Goal of the exercise: Reproduce the opening lines of the records exactly, please, stopping after the line that contains "apply (run_start_failure sample.names".

Stored data entries:
◇ ◇ ◇ ◇ ◇ ◇ ◇
Lemma run_start_failure_witness :
  let b := {| config := config (sample.backend "" None (fun _ => None));
              agentAddr := "172.17.0.1:8080";
              checkVars := ∅;
              cli := {| Create := fun _ _ => ("c1", None);
                        ContainerStop := fun _ => None;
                        ContainerRemove := fun _ => None;
                        ContainerStart := fun _ => Some (errors.New "port in use");
                        ContainerWait := fun _ => (0, None);
                        ContainerLogs := fun _ => (sample.logs, None);
                        Pull := fun _ _ => None |} |} in
  exists e',
    run sample.names b sample.params =
      EvCreate Caller (getRunConfig sample.names b sample.params)
               (CheckID sample.params)
        :: EvContainerStart Caller "c1"
        :: EvSend {| Output := []; Error := Some e' |}
        :: cleanup b sample.params "c1" (Some (errors.New "port in use")) /\
    errors.Unwrap e' = Some (errors.New "port in use") /\
    Is e' (errors.New "port in use") = true /\
    errors.Error e' = "error starting container for check check-1: port in use" /\
    waits (run sample.names b sample.params) = [] /\
    removals (run sample.names b sample.params) = [(Background, "c1", true)].
Proof.
  intros b.
  apply (run_start_failure sample.names b sample.params "c1"
           (errors.New "port in use")); reflexivity.
Defined.

Lemma run_wait_failure_witness :
  let b := sample.backend "" (Some (errors.New "daemon gone")) (fun _ => None) in
  exists e',
    sent (run sample.names b sample.params) = [{| Output := []; Error := Some e' |}] /\
    errors.Unwrap e' = Some (errors.New "daemon gone") /\
    Is e' (errors.New "daemon gone") = true /\
    stops (run sample.names b sample.params) = [] /\
    collected (run sample.names b sample.params) = [] /\
    removals (run sample.names b sample.params) = [(Background, "c1", true)].
Proof.
  intros b.
  apply (run_wait_failure sample.names b sample.params "c1"
           (errors.New "daemon gone")); reflexivity.
Defined.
◇ ◇ ◇ ◇ ◇ ◇ ◇
Result:
Lemma run_start_failure_witness :
  let b := {| config := config (sample.backend "" None (fun _ => None));
              agentAddr := "172.17.0.1:8080";
              checkVars := ∅;
              cli := {| Create := fun _ _ => ("c1", None);
                        ContainerStop := fun _ => None;
                        ContainerRemove := fun _ => None;
                        ContainerStart := fun _ => Some (errors.New "port in use");
                        ContainerWait := fun _ => (0, None);
                        ContainerLogs := fun _ => (sample.logs, None);
                        Pull := fun _ _ => None |} |} in
  exists e',
    run sample.names b sample.params =
      EvCreate Caller (getRunConfig sample.names b sample.params)
               (CheckID sample.params)
        :: EvContainerStart Caller "c1"
        :: EvSend {| Output := []; Error := Some e' |}
        :: cleanup b sample.params "c1" (Some (errors.New "port in use")) /\
    errors.Unwrap e' = Some (errors.New "port in use") /\
    Is e' (errors.New "port in use") = true /\
    errors.Error e' = "error starting container for check check-1: port in use" /\
    waits (run sample.names b sample.params) = [] /\
    removals (run sample.names b sample.params) = [(Background, "c1", true)].
Proof.
  intros b.
  apply (run_start_failure sample.names b sample.params "c1"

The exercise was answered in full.